How to prevent/delay poison absorption after having induced vomiting
You can purchase some activated charcoal and administer it after the dog vomits up the toxin. The dosage of compressed activated charcoal is one 5 gram tablet per 10 pounds of weight. Sometimes simply burning some bread in the toaster until black and carbon like may be used as a substitute. Special products featured below such as Toxiban may be helpful to keep on hand for such emergencies.
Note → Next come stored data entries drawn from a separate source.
(* ===== verification/Config.v ===== *)
(** Election configuration with its construction-time validation
    (core/config.py) and the derived lifecycle state (core/state.py). *)

From S2P Require Import Prelude Types.

(** * core/config.py *)

Inductive Mode := EXACT | AT_MOST.
Inductive Variant := VariantA | VariantB.
Inductive DuplicatePolicy := FIRST_WINS | LAST_WINS.

#[global] Instance Mode_eq_dec : EqDecision Mode.
Proof. solve_decision. Defined.
#[global] Instance Variant_eq_dec : EqDecision Variant.
Proof. solve_decision. Defined.
#[global] Instance DuplicatePolicy_eq_dec : EqDecision DuplicatePolicy.
Proof. solve_decision. Defined.

Record Threshold := mkThreshold { thr_t : Z; thr_n : Z }.
#[global] Instance Threshold_eq_dec : EqDecision Threshold.
Proof. solve_decision. Defined.

(** [Threshold.__post_init__] *)
Definition threshold_post_init (th : Threshold) : result unit :=
  _ ← raise_if (thr_n th <? 1) ValueError;
  _ ← raise_if (negb ((1 <=? thr_t th) && (thr_t th <=? thr_n th))) ValueError;
  raise_if (thr_t th * 2 <=? thr_n th) ValueError.

Definition quorum (th : Threshold) : Z := thr_t th.
Definition polynomial_degree (th : Threshold) : Z := thr_t th - 1.

Record KeyperIdentity := mkKeyperIdentity { signing_key : bytes; url : string }.
#[global] Instance KeyperIdentity_eq_dec : EqDecision KeyperIdentity.
Proof. solve_decision. Defined.

Record ElectionConfig := mkElectionConfig {
  election_id : bytes;
  num_candidates : Z;
  budget : Z;
  mode : Mode;
  variant : Variant;
  weighted : bool;
  duplicate_policy : DuplicatePolicy;
  voting_start : Z;
  voting_end : Z;
  threshold : Threshold;
  keypers : list KeyperIdentity;
  eligibility_key : bytes;
  result_publisher_key : bytes;
  gateway_keys : list bytes;
  admin_key : bytes;
  protocol_version : string;
  scale : Z;
  self_submit_fee_wei : Z;
}.
#[global] Instance ElectionConfig_eq_dec : EqDecision ElectionConfig.
Proof. solve_decision. Defined.

Definition MAX_NUM_CANDIDATES : Z := 0xFFFF.
Definition MAX_BUDGET : Z := 0xFFFE.
Definition MAX_PROOF_BRANCHES : Z := 2500.

Definition _check_ballot_bounds (c : ElectionConfig) : result unit :=
  _ ← raise_if (MAX_NUM_CANDIDATES <? num_candidates c) ValueError;
  _ ← raise_if (MAX_BUDGET <? budget c) ValueError;
  let branches := num_candidates c * (budget c + 1) in
  raise_if (MAX_PROOF_BRANCHES <? branches) ValueError.

(** [ElectionConfig.__post_init__]; the threshold was validated when it was
    built. *)
Definition config_post_init (c : ElectionConfig) : result unit :=
  _ ← raise_if (num_candidates c <? 1) ValueError;
  _ ← raise_if (self_submit_fee_wei c <? 0) ValueError;
  _ ← raise_if (budget c <? 1) ValueError;
  _ ← raise_if (scale c <? 1) ValueError;
  _ ← _check_ballot_bounds c;
  _ ← raise_if (voting_end c <=? voting_start c) ValueError;
  _ ← raise_if (negb (len (keypers c) =? thr_n (threshold c))) ValueError;
  let keys := signing_key <$> keypers c in
  raise_if (negb (len (remove_dups keys) =? len keys)) ValueError.

(** A configuration that was constructed: both validations passed. *)
Definition valid_config (c : ElectionConfig) : Prop :=
  threshold_post_init (threshold c) = Ok tt ∧ config_post_init c = Ok tt.
#[global] Instance valid_config_dec c : Decision (valid_config c) := and_dec _ _.

(** * core/state.py *)

Inductive ElectionState :=
| CANCELLED | COMPLETE | DKG_FAILED | REGISTERED | KEY_READY | VOTING | TALLYING | TALLY_STALLED.
#[global] Instance ElectionState_eq_dec : EqDecision ElectionState.
Proof. solve_decision. Defined.

Record StateFacts := mkStateFacts {
  cancelled : bool;
  key_finalized : bool;
  result_published : bool;
  tally_stalled : bool;
}.

Definition derive_state (c : ElectionConfig) (facts : StateFacts) (now : Z) : ElectionState :=
  if cancelled facts then CANCELLED else
  if result_published facts then COMPLETE else
  if (voting_start c <=? now) && negb (key_finalized facts) then DKG_FAILED else
  if negb (key_finalized facts) then REGISTERED else
  if now <? voting_start c then KEY_READY else
  if now <? voting_end c then VOTING else
  if tally_stalled facts then TALLY_STALLED else TALLYING.

Definition is_voting_open (c : ElectionConfig) (now : Z) : bool :=
  (voting_start c <=? now) && (now <? voting_end c).

(** * What validation guarantees *)

Lemma threshold_post_init_Ok th u : threshold_post_init th = Ok u →
  1 <= thr_t th <= thr_n th ∧ thr_n th < 2 * thr_t th.
Proof.
  unfold threshold_post_init. intros H. inv_ok. apply Z.ltb_ge in Hv.
  apply negb_false_iff, andb_prop in Hv0 as [?%Z.leb_le ?%Z.leb_le]. apply Z.leb_gt in H. lia.
Qed.

Lemma remove_dups_length_NoDup `{EqDecision A} (l : list A) :
  length (remove_dups l) = length l → NoDup l.
Proof.
  induction l as [|x l IH]; cbn; [constructor|].
  assert (length (remove_dups l) <= length l)%nat.
  { clear. induction l as [|y l IH]; cbn; [lia|]. case_decide; cbn; lia. }
  case_decide; cbn; intros Hl; [lia|]. constructor; [done|]. apply IH. lia.
Qed.

Lemma config_post_init_Ok c u : config_post_init c = Ok u →
  1 <= num_candidates c <= MAX_NUM_CANDIDATES ∧ 1 <= budget c <= MAX_BUDGET ∧ 1 <= scale c ∧
  num_candidates c * (budget c + 1) <= MAX_PROOF_BRANCHES ∧
  voting_start c < voting_end c ∧ len (keypers c) = thr_n (threshold c) ∧
  NoDup (signing_key <$> keypers c).
Proof.
  unfold config_post_init, _check_ballot_bounds. intros H. inv_ok.
  repeat match goal with
  | Hx : negb _ = false |- _ => apply negb_false_iff in Hx
  | Hx : (_ =? _) = true |- _ => apply Z.eqb_eq in Hx
  | Hx : (_ <? _) = false |- _ => apply Z.ltb_ge in Hx
  | Hx : (_ <=? _) = false |- _ => apply Z.leb_gt in Hx
  end.
  split_and!; try (done || lia). apply remove_dups_length_NoDup. unfold len in *. lia.
Qed.

(** * The lifecycle *)

(** How far a state is along the lifecycle; the terminal states are last. *)
Definition phase (s : ElectionState) : Z :=
  match s with
  | REGISTERED => 0 | KEY_READY => 1 | VOTING => 2 | TALLYING | TALLY_STALLED => 3
  | COMPLETE | CANCELLED | DKG_FAILED => 4
  end.

Definition terminal (s : ElectionState) : bool :=
  match s with CANCELLED | COMPLETE | DKG_FAILED => true | _ => false end.

(** The facts of a data layer evolve from [f] at time [now] to [f'] at
    [now'] within the protocol's rules: nothing is withdrawn, a cancellation is
    recorded only before voting opens and while there is no result, and the
    key is finalized before voting opens. *)
Record facts_step (c : ElectionConfig) (f : StateFacts) (now : Z) (f' : StateFacts) (now' : Z) : Prop := {
  step_time : now <= now';
  step_cancelled : cancelled f = true → cancelled f' = true;
  step_finalized : key_finalized f = true → key_finalized f' = true;
  step_result : result_published f = true → result_published f' = true;
  step_cancel_early : cancelled f = false → cancelled f' = true →
    now < voting_start c ∧ result_published f = false;
  step_key_early : key_finalized f = false → key_finalized f' = true → now < voting_start c;
}.

(** the lifecycle only moves forward: while the data layer's facts evolve
    within the rules, the derived state never goes back to an earlier phase,
    and a terminal state is kept. *)
Theorem lifecycle_monotone c f now f' now' : voting_start c < voting_end c →
  facts_step c f now f' now' →
  phase (derive_state c f now) <= phase (derive_state c f' now') ∧
  (terminal (derive_state c f now) = true → result_published f' = result_published f →
   derive_state c f' now' = derive_state c f now).
Proof.
  intros Hw [Ht Hc Hk Hr Hce Hke]. unfold derive_state.
  destruct f as [ca ke re st], f' as [ca' ke' re' st']; cbn in *.
  destruct ca, ca', re, re'; try (discriminate (Hc eq_refl)); try (discriminate (Hr eq_refl));
    try (destruct (Hce eq_refl eq_refl)); try done; destruct ke, ke'; try (discriminate (Hk eq_refl));
    cbn; rewrite ?andb_true_r, ?andb_false_r;
    try (pose proof (Hke eq_refl eq_refl));
    repeat (match goal with |- context [?a <=? ?b] => destruct (Z.leb_spec a b)
            | |- context [?a <? ?b] => destruct (Z.ltb_spec a b) end);
    try lia; try (destruct st, st'); cbn; (split; [lia | done]).
Qed.

(** a ballot can be accepted exactly in the half-open voting window of an
    election that is not cancelled, has a finalized key and no result: the
    derived state is [VOTING] iff those facts hold. *)
Theorem voting_iff c f now :
  derive_state c f now = VOTING ↔
  cancelled f = false ∧ result_published f = false ∧ key_finalized f = true ∧
  is_voting_open c now = true.
Proof.
  unfold derive_state, is_voting_open. rewrite andb_true_iff, Z.leb_le, Z.ltb_lt.
  destruct f as [ca ke re st]; cbn. destruct ca; [naive_solver|]. destruct re; [naive_solver|].
  destruct ke; cbn; rewrite ?andb_true_r, ?andb_false_r.
  - destruct (Z.ltb_spec now (voting_start c)); [split; [done|lia]|].
    destruct (Z.ltb_spec now (voting_end c)); [naive_solver|].
    destruct st; (split; [done|lia]).
  - destruct (voting_start c <=? now); naive_solver.
Qed.

Module config_example.
Definition cfg : ElectionConfig :=
  mkElectionConfig (replicate 32 Byte.x01) 2 1 EXACT VariantA true LAST_WINS 100 200 (mkThreshold 2 3)
    [mkKeyperIdentity [Byte.x01] ""; mkKeyperIdentity [Byte.x02] ""; mkKeyperIdentity [Byte.x03] ""]
    [] [] [] [] "v1" 1 0.
Lemma cfg_valid : valid_config cfg.
Proof. split; vm_compute; reflexivity. Qed.
End config_example.

Lemma lifecycle_monotone_witness :
  phase (derive_state config_example.cfg (mkStateFacts false true false false) 150) <=
  phase (derive_state config_example.cfg (mkStateFacts false true true false) 250) ∧
  (terminal (derive_state config_example.cfg (mkStateFacts false true false false) 150) = true →
   true = false → COMPLETE = VOTING).
Proof.
  apply (lifecycle_monotone config_example.cfg (mkStateFacts false true false false) 150
    (mkStateFacts false true true false) 250); [vm_compute; reflexivity|].
  split; cbn; try discriminate; auto; lia.
Defined.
According to the Dog Owner’s VeterinaryHandbook, as an alternative, in less severe cases, you can try to coat the stomach by giving some milk and egg whites. For a 10 pound dog use about 1/4 cup egg whites and 1/4 cup milk and use a syringe without needle to feed slowly in the dog’s cheek pouch.
***Always contact your vet or have your dog immediately seen by your vet regardless of the fact he/she has vomited or not. Many toxins need further flushed out of the system and the dog may need emergency supportive care before complications such as seizures may arise. Provide the vet with details about the poison ingested always bring along the packaging so the active ingredients can be identified. In some cases, a sample of the material vomited may be very helpful for the vet.
Always keep the poison control number handy. The ASPCA’S Poison Control center’s phone number is 888-426-4435 or try Angell Animal poison control hotline at 877-226-4355 or PROSAR international animal poison control at 888-232-8870. Please keep in mind that there is usually a credit card charge around 50 to 60 dollars for the consultation.
Vet Shows How to Induce Vomiting in Dogs
Dog owner’s home veterinary handbook Debra Eldredge DVM, Liisa Carlson DVM, Delbert G. Carlson D.V.M and James M. Giffin M.D Wiley Publishing, INC
The Doctor’s Book of Home Remedies For Dogs and Cats, Rodale Press, Inc 1996.
*DISCLAIMER: This article must not be used as a substitute for veterinary care nor should it be used as a diagnostic tool. Always consult a vet should you believe your dog has been in contact with toxins or poisons, a delay in doing so can turn potentially dangerous or even fatal. Always keep handy the Poison control phone numbers to refer to during such emergencies.